WHAT YOU HAVE TO DO:
Your response must be made up of each line in the data below that contains the string "DbRec".

ENTRIES PROVIDED:
☆ ☆ ☆ ☆
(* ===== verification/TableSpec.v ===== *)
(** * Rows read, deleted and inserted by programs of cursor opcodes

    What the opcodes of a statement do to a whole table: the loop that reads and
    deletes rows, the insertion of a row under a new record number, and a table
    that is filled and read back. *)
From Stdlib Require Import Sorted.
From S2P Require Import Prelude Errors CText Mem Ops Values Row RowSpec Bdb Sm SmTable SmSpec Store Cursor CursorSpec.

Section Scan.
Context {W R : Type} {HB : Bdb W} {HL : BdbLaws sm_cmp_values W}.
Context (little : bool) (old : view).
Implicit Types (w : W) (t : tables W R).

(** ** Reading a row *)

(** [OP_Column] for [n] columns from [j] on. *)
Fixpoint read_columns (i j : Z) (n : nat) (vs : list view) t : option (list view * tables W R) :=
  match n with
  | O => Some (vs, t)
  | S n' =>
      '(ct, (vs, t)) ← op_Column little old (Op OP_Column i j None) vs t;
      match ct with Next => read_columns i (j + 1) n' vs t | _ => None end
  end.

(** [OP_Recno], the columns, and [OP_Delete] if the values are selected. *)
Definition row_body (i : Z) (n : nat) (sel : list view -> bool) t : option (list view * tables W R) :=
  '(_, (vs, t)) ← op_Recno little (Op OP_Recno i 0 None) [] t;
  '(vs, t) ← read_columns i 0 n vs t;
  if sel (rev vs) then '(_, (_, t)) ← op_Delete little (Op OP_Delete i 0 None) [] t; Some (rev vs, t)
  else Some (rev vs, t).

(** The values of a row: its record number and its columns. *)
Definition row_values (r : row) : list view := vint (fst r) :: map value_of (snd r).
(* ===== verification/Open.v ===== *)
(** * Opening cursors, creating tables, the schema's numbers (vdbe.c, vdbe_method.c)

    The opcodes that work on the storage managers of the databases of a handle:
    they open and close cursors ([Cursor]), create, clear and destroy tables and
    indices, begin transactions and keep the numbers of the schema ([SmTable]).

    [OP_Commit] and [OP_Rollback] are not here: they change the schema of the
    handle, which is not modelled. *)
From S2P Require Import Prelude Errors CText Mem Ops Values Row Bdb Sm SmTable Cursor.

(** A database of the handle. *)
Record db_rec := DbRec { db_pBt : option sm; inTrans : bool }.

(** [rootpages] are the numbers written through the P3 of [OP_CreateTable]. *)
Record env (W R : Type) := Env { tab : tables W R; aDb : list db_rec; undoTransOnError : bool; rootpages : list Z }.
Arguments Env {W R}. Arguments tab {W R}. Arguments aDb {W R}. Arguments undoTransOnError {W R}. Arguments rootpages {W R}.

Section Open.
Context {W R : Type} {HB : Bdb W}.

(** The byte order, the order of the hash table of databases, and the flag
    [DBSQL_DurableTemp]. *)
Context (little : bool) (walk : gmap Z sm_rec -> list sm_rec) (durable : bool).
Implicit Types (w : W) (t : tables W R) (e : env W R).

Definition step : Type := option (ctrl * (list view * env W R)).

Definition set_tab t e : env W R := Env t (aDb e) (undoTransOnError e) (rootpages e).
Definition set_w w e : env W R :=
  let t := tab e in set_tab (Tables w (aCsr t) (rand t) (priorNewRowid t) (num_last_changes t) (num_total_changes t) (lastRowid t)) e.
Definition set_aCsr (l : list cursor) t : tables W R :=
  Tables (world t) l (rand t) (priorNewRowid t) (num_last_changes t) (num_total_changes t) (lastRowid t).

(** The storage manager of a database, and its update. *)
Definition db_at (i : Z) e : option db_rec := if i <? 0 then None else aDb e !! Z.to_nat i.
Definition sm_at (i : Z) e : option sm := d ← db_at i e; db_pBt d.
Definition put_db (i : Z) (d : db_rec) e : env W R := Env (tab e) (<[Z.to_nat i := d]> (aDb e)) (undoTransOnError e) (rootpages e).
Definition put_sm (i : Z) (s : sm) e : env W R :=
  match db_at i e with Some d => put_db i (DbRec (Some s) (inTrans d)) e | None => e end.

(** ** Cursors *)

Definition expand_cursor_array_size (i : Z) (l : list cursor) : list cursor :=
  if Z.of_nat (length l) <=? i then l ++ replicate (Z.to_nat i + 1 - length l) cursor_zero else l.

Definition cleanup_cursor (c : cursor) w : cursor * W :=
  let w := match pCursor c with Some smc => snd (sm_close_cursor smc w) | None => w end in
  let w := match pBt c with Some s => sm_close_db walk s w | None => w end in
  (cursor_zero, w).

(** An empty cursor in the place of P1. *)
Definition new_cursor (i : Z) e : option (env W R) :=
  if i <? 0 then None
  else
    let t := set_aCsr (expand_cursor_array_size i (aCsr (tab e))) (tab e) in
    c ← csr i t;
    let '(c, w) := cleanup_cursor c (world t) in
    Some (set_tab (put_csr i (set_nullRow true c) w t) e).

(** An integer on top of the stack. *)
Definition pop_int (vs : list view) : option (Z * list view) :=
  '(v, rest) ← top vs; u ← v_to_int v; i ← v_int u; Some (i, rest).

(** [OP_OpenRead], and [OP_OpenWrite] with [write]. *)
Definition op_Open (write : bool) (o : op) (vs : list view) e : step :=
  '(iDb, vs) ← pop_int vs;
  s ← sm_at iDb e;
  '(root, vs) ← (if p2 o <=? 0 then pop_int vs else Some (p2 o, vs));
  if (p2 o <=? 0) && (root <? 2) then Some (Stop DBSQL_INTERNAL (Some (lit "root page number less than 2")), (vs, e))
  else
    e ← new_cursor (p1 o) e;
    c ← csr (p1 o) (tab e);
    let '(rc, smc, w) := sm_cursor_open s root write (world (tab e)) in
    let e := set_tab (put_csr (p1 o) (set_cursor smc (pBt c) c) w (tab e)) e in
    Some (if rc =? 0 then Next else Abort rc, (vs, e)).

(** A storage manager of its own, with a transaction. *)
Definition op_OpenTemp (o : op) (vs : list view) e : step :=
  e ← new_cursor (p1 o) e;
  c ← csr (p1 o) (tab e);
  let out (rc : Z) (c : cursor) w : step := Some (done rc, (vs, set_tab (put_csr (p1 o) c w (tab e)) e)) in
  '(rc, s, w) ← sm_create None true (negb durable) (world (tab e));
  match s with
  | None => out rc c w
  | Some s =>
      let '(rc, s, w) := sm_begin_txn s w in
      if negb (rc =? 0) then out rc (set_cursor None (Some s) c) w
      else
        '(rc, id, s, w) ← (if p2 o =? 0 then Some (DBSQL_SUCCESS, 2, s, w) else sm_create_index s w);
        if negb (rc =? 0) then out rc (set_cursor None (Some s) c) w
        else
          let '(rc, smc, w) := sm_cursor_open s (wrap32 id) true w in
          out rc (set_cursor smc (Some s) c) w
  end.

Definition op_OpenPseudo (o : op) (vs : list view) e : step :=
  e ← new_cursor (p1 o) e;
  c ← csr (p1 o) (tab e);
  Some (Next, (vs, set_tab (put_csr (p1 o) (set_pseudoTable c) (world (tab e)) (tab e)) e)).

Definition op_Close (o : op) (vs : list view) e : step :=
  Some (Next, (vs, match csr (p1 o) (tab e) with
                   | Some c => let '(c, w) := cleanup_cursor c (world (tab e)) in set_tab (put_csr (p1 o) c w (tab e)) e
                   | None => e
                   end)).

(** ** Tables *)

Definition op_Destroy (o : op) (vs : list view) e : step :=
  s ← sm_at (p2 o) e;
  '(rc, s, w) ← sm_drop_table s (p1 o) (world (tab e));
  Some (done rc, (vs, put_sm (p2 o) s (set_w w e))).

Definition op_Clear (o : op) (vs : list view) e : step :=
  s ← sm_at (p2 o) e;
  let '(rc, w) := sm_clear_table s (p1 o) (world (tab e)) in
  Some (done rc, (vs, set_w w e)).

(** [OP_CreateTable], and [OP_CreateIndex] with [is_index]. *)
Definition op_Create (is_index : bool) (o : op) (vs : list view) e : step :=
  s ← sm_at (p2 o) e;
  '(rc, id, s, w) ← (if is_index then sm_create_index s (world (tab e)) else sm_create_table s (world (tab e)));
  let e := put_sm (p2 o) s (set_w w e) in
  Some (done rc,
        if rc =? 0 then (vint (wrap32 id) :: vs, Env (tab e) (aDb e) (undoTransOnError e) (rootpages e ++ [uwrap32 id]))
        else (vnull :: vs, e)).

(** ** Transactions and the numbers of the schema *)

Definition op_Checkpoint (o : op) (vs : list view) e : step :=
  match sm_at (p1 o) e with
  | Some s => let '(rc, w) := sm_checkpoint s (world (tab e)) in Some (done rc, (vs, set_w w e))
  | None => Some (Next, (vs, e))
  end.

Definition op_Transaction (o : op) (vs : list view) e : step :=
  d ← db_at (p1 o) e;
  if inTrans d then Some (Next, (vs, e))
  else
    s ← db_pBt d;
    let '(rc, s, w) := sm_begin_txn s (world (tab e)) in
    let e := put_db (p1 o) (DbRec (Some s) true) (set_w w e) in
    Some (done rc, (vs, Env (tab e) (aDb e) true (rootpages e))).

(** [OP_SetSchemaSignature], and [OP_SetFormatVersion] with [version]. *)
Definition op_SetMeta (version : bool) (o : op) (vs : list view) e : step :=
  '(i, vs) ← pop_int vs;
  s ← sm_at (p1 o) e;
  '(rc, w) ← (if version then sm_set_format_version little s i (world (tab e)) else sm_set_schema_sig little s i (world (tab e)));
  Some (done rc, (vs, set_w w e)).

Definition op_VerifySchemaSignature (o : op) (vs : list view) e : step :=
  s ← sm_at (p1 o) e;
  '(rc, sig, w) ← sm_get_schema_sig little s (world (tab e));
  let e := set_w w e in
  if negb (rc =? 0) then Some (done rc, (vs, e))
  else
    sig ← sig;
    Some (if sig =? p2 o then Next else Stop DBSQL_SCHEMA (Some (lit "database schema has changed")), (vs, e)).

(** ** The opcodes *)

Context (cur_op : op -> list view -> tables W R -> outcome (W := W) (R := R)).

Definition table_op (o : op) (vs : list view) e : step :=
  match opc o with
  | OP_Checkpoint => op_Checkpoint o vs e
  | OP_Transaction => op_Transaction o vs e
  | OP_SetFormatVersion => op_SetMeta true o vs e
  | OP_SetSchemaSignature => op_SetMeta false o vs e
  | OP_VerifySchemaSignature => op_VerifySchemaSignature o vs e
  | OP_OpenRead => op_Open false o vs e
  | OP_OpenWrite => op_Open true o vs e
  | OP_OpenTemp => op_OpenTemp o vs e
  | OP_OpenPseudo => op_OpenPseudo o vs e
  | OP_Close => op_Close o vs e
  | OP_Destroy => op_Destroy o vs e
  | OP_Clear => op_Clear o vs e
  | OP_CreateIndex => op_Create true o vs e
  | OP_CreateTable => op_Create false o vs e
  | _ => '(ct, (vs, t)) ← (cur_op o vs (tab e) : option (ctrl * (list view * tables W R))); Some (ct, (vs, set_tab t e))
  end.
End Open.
☆ ☆ ☆ ☆
ANSWER SECTION:
Record db_rec := DbRec { db_pBt : option sm; inTrans : bool }.
  match db_at i e with Some d => put_db i (DbRec (Some s) (inTrans d)) e | None => e end.
    let e := put_db (p1 o) (DbRec (Some s) true) (set_w w e) in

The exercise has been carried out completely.